──────── Exercise input ────────
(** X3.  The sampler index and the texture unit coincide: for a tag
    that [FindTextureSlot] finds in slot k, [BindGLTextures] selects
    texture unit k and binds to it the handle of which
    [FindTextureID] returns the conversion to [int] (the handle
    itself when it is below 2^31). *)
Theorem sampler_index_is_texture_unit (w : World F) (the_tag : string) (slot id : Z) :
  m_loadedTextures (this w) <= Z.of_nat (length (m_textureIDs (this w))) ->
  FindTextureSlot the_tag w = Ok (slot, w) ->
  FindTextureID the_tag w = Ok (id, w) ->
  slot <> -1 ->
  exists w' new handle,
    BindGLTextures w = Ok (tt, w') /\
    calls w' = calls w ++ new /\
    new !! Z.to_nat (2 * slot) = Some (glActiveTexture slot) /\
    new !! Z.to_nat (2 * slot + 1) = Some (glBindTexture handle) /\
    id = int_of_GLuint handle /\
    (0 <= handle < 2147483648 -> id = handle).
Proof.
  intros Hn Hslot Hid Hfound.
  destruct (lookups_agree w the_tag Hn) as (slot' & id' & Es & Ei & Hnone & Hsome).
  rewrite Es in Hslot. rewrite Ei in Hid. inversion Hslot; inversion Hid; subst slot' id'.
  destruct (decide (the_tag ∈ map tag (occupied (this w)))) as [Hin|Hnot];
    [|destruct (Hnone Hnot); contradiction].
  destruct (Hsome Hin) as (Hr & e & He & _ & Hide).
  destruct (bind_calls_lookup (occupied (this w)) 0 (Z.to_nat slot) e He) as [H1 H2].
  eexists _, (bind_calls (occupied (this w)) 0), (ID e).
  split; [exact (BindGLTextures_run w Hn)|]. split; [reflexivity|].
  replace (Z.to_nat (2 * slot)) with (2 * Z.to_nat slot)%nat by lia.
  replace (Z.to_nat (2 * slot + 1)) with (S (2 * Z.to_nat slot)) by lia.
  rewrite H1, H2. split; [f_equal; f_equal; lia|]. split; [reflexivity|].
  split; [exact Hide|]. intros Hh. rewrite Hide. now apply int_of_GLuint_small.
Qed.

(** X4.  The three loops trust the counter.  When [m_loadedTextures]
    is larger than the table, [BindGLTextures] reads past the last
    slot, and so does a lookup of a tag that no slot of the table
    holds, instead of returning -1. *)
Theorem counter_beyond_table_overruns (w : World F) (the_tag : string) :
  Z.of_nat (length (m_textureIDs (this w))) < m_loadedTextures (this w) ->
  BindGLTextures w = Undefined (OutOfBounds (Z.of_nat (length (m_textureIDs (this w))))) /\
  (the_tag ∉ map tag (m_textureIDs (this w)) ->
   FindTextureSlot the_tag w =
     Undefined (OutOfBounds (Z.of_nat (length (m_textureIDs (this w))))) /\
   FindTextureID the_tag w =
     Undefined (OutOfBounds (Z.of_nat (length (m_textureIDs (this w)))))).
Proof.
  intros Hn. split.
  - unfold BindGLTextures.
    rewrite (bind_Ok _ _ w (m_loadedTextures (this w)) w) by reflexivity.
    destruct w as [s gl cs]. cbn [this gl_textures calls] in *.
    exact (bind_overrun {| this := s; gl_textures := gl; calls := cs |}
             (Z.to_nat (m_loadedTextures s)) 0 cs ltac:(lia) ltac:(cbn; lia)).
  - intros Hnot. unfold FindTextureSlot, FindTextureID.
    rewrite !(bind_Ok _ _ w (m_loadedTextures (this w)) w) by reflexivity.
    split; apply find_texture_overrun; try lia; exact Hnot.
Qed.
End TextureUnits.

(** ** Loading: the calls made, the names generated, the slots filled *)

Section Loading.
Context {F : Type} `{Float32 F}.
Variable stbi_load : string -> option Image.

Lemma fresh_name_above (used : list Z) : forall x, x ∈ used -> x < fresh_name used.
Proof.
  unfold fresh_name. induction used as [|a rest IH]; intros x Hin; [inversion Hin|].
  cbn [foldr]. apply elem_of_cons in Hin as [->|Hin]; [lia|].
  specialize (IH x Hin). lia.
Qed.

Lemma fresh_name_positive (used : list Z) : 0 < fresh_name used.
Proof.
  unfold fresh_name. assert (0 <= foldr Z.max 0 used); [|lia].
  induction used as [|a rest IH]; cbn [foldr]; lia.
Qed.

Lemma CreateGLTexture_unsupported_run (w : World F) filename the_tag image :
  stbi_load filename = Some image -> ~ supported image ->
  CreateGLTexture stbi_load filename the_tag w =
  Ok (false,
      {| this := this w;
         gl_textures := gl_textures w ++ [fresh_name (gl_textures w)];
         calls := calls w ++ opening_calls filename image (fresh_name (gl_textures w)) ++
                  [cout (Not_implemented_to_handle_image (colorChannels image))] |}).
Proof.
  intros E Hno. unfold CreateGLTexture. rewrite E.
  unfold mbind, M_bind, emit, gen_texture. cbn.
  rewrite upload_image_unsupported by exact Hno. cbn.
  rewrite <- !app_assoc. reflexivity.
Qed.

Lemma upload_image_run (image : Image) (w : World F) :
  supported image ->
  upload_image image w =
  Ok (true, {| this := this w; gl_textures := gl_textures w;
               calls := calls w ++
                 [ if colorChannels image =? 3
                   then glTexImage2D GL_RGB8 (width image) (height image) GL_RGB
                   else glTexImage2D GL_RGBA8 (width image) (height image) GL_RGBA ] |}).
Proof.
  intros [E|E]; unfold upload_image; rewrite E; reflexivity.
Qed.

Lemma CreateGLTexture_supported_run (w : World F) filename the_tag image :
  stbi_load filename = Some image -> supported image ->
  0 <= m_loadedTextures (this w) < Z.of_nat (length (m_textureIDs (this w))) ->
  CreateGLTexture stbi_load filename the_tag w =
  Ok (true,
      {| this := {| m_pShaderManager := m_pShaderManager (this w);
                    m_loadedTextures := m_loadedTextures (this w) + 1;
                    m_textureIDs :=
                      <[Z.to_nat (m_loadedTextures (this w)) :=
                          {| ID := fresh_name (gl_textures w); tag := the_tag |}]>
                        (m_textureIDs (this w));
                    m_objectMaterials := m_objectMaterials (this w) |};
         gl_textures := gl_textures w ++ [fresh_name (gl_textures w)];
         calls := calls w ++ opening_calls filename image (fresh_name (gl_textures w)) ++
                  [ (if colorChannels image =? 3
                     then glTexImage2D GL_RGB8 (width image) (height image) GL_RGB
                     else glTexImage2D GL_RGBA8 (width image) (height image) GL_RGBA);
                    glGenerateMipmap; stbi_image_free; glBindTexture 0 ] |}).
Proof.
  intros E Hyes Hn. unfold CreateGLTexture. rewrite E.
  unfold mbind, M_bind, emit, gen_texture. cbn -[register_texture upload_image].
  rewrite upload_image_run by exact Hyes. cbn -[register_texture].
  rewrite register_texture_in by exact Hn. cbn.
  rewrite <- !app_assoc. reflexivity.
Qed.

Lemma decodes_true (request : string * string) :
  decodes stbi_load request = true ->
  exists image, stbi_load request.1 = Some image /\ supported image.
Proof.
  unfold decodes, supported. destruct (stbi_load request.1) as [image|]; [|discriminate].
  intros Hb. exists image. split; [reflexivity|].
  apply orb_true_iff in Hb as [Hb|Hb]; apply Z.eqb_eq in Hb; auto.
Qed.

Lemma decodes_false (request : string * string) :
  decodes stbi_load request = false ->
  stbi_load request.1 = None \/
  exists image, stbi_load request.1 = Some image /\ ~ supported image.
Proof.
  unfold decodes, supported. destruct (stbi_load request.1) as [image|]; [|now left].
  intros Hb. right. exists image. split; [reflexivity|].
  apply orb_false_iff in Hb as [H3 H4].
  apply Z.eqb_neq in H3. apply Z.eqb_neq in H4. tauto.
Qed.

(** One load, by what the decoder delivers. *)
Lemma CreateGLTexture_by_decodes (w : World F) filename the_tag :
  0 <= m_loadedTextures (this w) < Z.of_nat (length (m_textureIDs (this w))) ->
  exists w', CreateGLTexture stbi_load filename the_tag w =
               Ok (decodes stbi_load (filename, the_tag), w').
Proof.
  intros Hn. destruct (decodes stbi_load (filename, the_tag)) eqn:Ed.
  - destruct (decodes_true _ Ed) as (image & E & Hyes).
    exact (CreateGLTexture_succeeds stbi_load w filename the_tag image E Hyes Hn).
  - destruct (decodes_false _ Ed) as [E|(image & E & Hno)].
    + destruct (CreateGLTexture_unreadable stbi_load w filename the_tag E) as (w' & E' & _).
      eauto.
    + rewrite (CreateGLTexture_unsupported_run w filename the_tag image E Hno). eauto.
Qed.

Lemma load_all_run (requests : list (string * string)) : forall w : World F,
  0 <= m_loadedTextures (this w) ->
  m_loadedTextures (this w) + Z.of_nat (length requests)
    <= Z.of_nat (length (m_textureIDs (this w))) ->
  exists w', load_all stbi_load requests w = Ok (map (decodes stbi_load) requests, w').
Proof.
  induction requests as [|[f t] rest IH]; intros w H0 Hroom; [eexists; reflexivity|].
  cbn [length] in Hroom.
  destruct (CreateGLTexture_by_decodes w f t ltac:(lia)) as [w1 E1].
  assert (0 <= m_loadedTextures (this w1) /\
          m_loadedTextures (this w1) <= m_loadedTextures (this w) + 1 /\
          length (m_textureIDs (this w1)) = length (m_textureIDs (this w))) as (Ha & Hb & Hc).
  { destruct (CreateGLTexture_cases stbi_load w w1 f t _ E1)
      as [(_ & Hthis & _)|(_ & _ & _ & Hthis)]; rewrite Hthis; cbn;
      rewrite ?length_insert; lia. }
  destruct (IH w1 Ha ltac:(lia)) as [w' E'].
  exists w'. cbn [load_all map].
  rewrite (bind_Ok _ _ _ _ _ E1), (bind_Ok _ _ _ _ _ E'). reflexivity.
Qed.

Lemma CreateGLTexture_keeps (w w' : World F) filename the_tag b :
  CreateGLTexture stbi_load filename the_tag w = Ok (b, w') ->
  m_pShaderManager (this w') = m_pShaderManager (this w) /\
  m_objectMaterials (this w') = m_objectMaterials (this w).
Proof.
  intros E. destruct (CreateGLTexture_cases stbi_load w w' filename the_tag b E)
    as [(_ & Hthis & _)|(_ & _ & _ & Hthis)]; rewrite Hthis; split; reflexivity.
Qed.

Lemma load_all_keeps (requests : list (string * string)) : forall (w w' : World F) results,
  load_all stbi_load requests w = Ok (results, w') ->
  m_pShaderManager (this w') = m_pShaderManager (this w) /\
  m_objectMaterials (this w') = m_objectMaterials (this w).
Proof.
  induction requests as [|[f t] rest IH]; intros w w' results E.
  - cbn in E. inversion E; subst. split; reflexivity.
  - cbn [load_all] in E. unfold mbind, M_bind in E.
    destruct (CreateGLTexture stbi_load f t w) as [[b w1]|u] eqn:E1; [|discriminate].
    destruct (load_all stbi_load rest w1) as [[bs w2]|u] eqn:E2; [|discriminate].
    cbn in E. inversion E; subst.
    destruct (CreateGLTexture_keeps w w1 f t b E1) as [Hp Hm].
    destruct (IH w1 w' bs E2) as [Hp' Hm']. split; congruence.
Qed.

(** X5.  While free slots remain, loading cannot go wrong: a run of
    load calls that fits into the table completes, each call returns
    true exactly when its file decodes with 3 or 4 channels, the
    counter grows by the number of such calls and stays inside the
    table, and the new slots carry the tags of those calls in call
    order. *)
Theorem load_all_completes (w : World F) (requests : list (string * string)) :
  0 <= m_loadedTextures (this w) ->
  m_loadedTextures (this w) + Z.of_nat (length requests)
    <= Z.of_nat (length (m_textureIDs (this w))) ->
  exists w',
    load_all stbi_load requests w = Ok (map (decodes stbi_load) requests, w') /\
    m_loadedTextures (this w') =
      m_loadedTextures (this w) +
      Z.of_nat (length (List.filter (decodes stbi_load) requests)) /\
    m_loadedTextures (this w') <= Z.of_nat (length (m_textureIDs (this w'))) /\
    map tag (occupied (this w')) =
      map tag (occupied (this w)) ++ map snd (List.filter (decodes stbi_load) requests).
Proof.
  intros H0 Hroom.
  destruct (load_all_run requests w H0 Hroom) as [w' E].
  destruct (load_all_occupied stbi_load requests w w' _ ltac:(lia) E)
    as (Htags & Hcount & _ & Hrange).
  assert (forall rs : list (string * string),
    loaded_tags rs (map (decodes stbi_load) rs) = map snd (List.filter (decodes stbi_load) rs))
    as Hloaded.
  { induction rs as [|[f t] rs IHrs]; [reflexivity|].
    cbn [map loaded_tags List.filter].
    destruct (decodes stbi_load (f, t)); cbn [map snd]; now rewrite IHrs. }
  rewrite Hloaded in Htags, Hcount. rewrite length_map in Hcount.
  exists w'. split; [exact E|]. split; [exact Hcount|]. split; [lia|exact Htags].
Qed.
────────
──────── Exercise input ────────
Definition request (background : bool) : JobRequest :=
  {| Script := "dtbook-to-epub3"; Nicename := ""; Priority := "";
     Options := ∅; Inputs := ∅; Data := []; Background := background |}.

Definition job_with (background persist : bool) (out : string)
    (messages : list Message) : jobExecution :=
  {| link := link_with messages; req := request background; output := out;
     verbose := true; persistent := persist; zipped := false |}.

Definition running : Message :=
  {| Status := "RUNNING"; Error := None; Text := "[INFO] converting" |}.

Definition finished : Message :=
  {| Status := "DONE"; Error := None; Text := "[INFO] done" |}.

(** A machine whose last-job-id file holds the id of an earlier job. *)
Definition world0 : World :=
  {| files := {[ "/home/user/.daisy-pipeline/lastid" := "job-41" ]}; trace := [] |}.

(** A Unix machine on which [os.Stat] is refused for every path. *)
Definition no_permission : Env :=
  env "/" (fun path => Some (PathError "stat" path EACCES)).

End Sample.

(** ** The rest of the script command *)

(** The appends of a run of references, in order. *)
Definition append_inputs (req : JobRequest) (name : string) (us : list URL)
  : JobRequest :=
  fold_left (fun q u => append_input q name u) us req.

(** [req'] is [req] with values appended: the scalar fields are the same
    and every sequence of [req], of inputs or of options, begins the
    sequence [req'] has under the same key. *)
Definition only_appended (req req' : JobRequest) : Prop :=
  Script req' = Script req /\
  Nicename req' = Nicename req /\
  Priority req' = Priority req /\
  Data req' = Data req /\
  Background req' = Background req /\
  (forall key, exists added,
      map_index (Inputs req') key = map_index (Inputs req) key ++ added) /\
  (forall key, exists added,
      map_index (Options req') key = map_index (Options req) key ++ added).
────────
• **Task details**: In the entries above, the lines between the one holding "coincide: for a tag" and the one holding "FindTextureSlot the_tag w = Ok (slot, w) ->", inclusive, are to be printed exactly as written, and those alone.

• **Response area**:
(** X3.  The sampler index and the texture unit coincide: for a tag
    that [FindTextureSlot] finds in slot k, [BindGLTextures] selects
    texture unit k and binds to it the handle of which
    [FindTextureID] returns the conversion to [int] (the handle
    itself when it is below 2^31). *)
Theorem sampler_index_is_texture_unit (w : World F) (the_tag : string) (slot id : Z) :
  m_loadedTextures (this w) <= Z.of_nat (length (m_textureIDs (this w))) ->
  FindTextureSlot the_tag w = Ok (slot, w) ->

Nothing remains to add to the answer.